Hero joins campaign at the North Pole

By Jennifer Wiley, 17/05/2009

ARTIC explorer Pen Hadow is on top of the world - literally - as he proclaims his backing for the News of the World’s brilliant Go Green & Save campaign.

The adventurer has just finished a gruelling 73-day stint in the Arctic with his Catlin Arctic Survey team studying the shrinking state of the pack ice.

He was so impressed with our efforts - and those of our legions of faithful readers - he ordered a copy of the paper so he could read about it from his tent just 300 miles from the North Pole in the MINUS 10 degree cold.

He said: “I think it’s fantastic the News of the World takes its responsibilities to the environment so seriously that it is encouraging the entire country to improve our relationship with the planet. It’s showing real leadership.

‘Go Green & Save’ is a fantastic idea and there is no excuse for not to get stuck into it.

It’s killing two birds with one small stone in that you can save money at at time when we’ve never needed to be more frugal, and we can feel good about doing something that is better for the environment.

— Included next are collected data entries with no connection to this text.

(** * DroneCommand AI: unified router, session registry and detection dispatcher

    A shallow embedding of the backend's message-routing layer:
    [api/models.py], [api/services/*.py], [detection/detector.py],
    [rabbitmq_service/manager.py] and [rabbitmq_service/consumer.py].

    Python objects become records, the relational store becomes three
    tables (lists of rows in insertion order), and every effect the code has
    (database writes, broker publishes, acknowledgements, the wall clock, the
    UUID generator, the dispatcher's dictionary) is a field of [World] that
    is threaded through a state-and-exception monad.  An exception keeps the
    writes made before it, as in Python. *)

From Stdlib Require Import ZArith Ascii String List PrimFloat.
From stdpp Require Import base gmap strings list sorting pretty.

Set Warnings "-inexact-float,-register-all".
Set Default Proof Using "Type".
Local Open Scope string_scope.
Local Open Scope list_scope.

(** ** Python values

    JSON payloads and the dictionaries the handlers build.  A dictionary is
    an association list in insertion order with distinct keys. *)

Inductive pyval : Type :=
  | PNone
  | PBool (b : bool)
  | PInt (n : Z)
  | PFloat (x : float)
  | PStr (s : string)
  | PList (l : list pyval)
  | PDict (kv : list (string * pyval)).

(** Python truthiness: [if v:]. *)
Definition truthy (v : pyval) : bool :=
  match v with
  | PNone => false
  | PBool b => b
  | PInt n => negb (n =? 0)%Z
  | PFloat x => negb (PrimFloat.eqb x 0%float)
  | PStr s => negb (String.eqb s "")
  | PList l => match l with [] => false | _ => true end
  | PDict kv => match kv with [] => false | _ => true end
  end.

Fixpoint assoc (k : string) (kv : list (string * pyval)) : option pyval :=
  match kv with
  | [] => None
  | (k', v) :: rest => if String.eqb k k' then Some v else assoc k rest
  end.

(** Exceptions the modelled code can raise. *)
Inductive exn : Type :=
  | JSONDecodeError
  | AttributeError
  | TypeError
  | KeyError
  | IntegrityError
  | DatabaseError
  | Drone_DoesNotExist
  | ScanSession_DoesNotExist
  | MultipleObjectsReturned
  | DroneNotFound
  | AMQPError
  | InferenceError.

Definition exn_str (e : exn) : string :=
  match e with
  | JSONDecodeError => "JSONDecodeError"
  | AttributeError => "AttributeError"
  | TypeError => "TypeError"
  | KeyError => "KeyError"
  | IntegrityError => "IntegrityError"
  | DatabaseError => "DatabaseError"
  | Drone_DoesNotExist => "Drone matching query does not exist."
  | ScanSession_DoesNotExist => "ScanSession matching query does not exist."
  | MultipleObjectsReturned => "MultipleObjectsReturned"
  | DroneNotFound => "DroneNotFound"
  | AMQPError => "AMQPError"
  | InferenceError => "InferenceError"
  end.

Inductive result (A : Type) : Type :=
  | Ok (a : A)
  | Raise (e : exn).
Arguments Ok {A} a.
Arguments Raise {A} e.

(** [v.get(k, default)]: only dictionaries have [get]. *)
Definition py_get (v : pyval) (k : string) (default : pyval) : result pyval :=
  match v with
  | PDict kv => Ok (match assoc k kv with Some x => x | None => default end)
  | _ => Raise AttributeError
  end.

(** [v[k]] on a dictionary. *)
Definition py_item (v : pyval) (k : string) : result pyval :=
  match v with
  | PDict kv => match assoc k kv with Some x => Ok x | None => Raise KeyError end
  | _ => Raise TypeError
  end.

(** ** Models ([api/models.py]) *)

(** [DroneStatus] and [LogType] are [TextChoices]: their members are the
    stored strings. *)
Module DroneStatus.
Definition IDLE := "Beklemede".
Definition PATROLLING := "Devriyede".
Definition RETURNING := "Dönüyor".
Definition OFFLINE := "Çevrimdışı".
Definition HOVERING := "Havada Sabit".
Definition FOLLOWING_PATH := "Rota Takibi".
Definition SCANNING := "Taramada".
End DroneStatus.

Module LogType.
Definition INFO := "INFO".
Definition WARNING := "WARNING".
Definition ALERT := "ALERT".
Definition ACTION := "ACTION".
Definition FIRE_DETECTED := "FIRE".
Definition SMOKE_DETECTED := "SMOKE".
End LogType.

(** Instants of the wall clock and UUIDs are numbered. *)
Definition datetime := nat.
Definition uuid := nat.

Definition isoformat (t : datetime) : string := "T" +:+ pretty t.
Definition uuid_str (u : uuid) : string := "uuid-" +:+ pretty u.

Record Drone : Type := mkDrone {
  d_id : nat;                       (* primary key *)
  drone_id : string;
  d_name : string;
  d_model : string;
  gui_token : uuid;
  telemetry_topic : string;
  command_topic : string;
  video_topic : string;
  alert_topic : string;
  last_status : string;
  last_seen : option datetime;
  d_is_active : bool;
  registered_at : datetime;
  updated_at : datetime
}.

Record LogEntry : Type := mkLogEntry {
  l_id : nat;                       (* primary key *)
  source : string;
  message : string;
  log_type : string;
  l_drone : option nat;             (* foreign key to Drone *)
  confidence : option float;
  detection_class : string;
  bbox : pyval;
  frame_path : string;
  position_x : option float;
  position_y : option float;
  latitude : option float;
  longitude : option float;
  timestamp : datetime;
  created_at : datetime
}.

Record ScanSession : Type := mkScanSession {
  s_id : nat;                       (* primary key *)
  session_id : uuid;
  s_drone : nat;                    (* foreign key to Drone *)
  is_active : bool;
  started_at : datetime;
  ended_at : option datetime;
  total_frames_processed : Z;
  fire_detections : Z;
  smoke_detections : Z
}.

(** The [Drone.save] hook: derive the four topic names when
    [telemetry_topic] is empty. *)
Definition Drone_fill_topics (d : Drone) : Drone :=
  if String.eqb (telemetry_topic d) "" then
    let base := "drone." +:+ drone_id d in
    mkDrone (d_id d) (drone_id d) (d_name d) (d_model d) (gui_token d)
      (base +:+ ".telemetry") (base +:+ ".commands")
      (base +:+ ".video") (base +:+ ".alerts")
      (last_status d) (last_seen d) (d_is_active d)
      (registered_at d) (updated_at d)
  else d.

(** [Drone.topics] *)
Definition Drone_topics (d : Drone) : list (string * string) :=
  [("telemetry", telemetry_topic d); ("commands", command_topic d);
   ("video", video_topic d); ("alerts", alert_topic d)].

(** Field names, for [save(update_fields=[...])]. *)
Inductive DroneField :=
  | F_is_active | F_last_seen | F_last_status | F_updated_at.
Inductive SessionField :=
  | F_s_is_active | F_ended_at | F_total_frames_processed
  | F_fire_detections | F_smoke_detections.

Global Instance DroneField_eq_dec : EqDecision DroneField.
Proof. solve_decision. Defined.
Global Instance SessionField_eq_dec : EqDecision SessionField.
Proof. solve_decision. Defined.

I globally launched Earth Hour - so I think it’s great that the News of the World was supporting it too. Reading the paper that day was a welcome return to civilization.

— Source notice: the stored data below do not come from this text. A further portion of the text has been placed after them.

(** * Acoustic head tracking: the filter pipeline and the callback controller

    A shallow embedding of [turn_head_to_source.py]: the temporal median
    filter, the down-sample buffer, the mode selection, the polar to
    Cartesian conversion and the [Follower] controller with its lock.

    Numbers.  The angles, the filter values and the coordinates are
    Python/NumPy floats: binary64 values, modelled by the IEEE 754
    specification of the standard library ([spec_float] with precision 53
    and maximal exponent 1024: signed zeros, infinities, nan and the
    finite values, with round-to-nearest-even arithmetic).  NumPy integer
    arrays hold 64-bit integers and are lists of [Z]; the conversion to
    them is the one place where the width shows.  The cosine and the sine
    of NumPy are library functions on binary64 and are taken as they
    come: the controller is stated over any two functions [np_cos] and
    [np_sin]. *)

From Stdlib Require Import List Bool Arith ZArith QArith Lia.
From Stdlib Require Import Permutation Sorted.
From Stdlib Require Import SpecFloat.
Import ListNotations.

Local Open Scope nat_scope.

(** ** Module constants *)

(** temporal median filter length *)
Definition FILTER_LENGTH : nat := 20.
(** down-sample buffer length *)
Definition BUFFER_LENGTH : nat := 30.

(** ** Exceptions

    A Python exception ends the computation: [None].  *)

Definition bind {A B : Type} (c : option A) (k : A -> option B) : option B :=
  match c with
  | Some a => k a
  | None => None
  end.

Notation "x <- c ;; k" := (bind c (fun x => k))
  (at level 61, c at next level, right associativity).

(** ** Binary64 *)

Abbreviation float := spec_float.

Module F64.

Abbreviation t := spec_float.

Definition prec : Z := 53.
Definition emax : Z := 1024.

Definition add : t -> t -> t := SFadd prec emax.
Definition mul : t -> t -> t := SFmul prec emax.
Definition div : t -> t -> t := SFdiv prec emax.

We’d heard s*d all about what had been going on in the world as we lived rough in our tent.

It was really amazing. I read about the football first. I got an eyeful of Man United up to their usual tricks.

It was like an intravenous feed into what’s hot and what’s not in the world.”

News of the World’s fabulous ‘Go Green & Save’ campaign includes paying readers cash in exchange for handing in their old mobiles. They’ve been giving out Seeds for Schools in order to plant a million trees across the UK.

Pen spent 73 days in the Arctic with researchers Martin Hartley and Ann Daniels. They expected to find that the thickness of the floating sea ice would be less than normal - but they were shocked at just how thin and sparse it has become.

Pen said: “The scientists told us to expect older, thicker sea ice, but there was none where we were. Only young, fresh ice which is highly likely to be open sea this summer.

The average thickness was 1.77metres. The scientists thought we would find a lot of ice 3 metres thick - so twice as thick. Now they are going to have to find out why their estimates were out.”

Most scientists believe the sea ice around the North Pole ice cap will not exist in the summer time in 20 to 30 years from now.

But Pen, whose expedition was completed on Wednesday, explained that the rate of ice melting seems to have been underestimated - and that could be gone in less than four years.

He said: “The white ice cap provides us with a giant heat shield. Over the last 30 years the average area of ice has shrunk 10 per cent per decade. The area we were studying is on average 7.5million square kilometres of sea ice in the summer - but in 2007 it went down to just under 4 million square kilometres, the least it has ever been.”

Scientists are still trying to understand the link between global warming and the disappearing ice, Pen said.

He said: “Scientists know that there is global warming and that the ice is shrinking, but they still need to prove the link.

There are four reasons why it the Arctic ice shrinking is bad for the planet. One is that it accelerates the rise in sea level, causing flooding and the probable displacing of more than 100 million people around the world in the next century.

Secondly, It changes the amount of rain, and therefore water supplies around the world.

The third thing is part of the food chain collapses from the smallest animals like plankton, to the other end which is polar bears and walruses and some species of seal would be threatened with extinction or a massive collapse in the population.

Finally, the permafrost - the frozen ground around the edges of the Arctic Ocean - is melting as well, because the ocean warms and the land around the ocean warms.

It is thought that methane grasses are being released from that ground - and methane is massively more powerful as a warming gas than carbon dioxide for example.”

In order to help, Pen is appealing to all News of the World readers to do their part for the environment - and to step up and back the paper’s Go Green & Save campaign.

He said: “Everyone should do their part. It’s really important that a news organisation like the News of World - a paper that can make a difference - can use it’s influence to encourage people to do something positive for the planet on this scale.”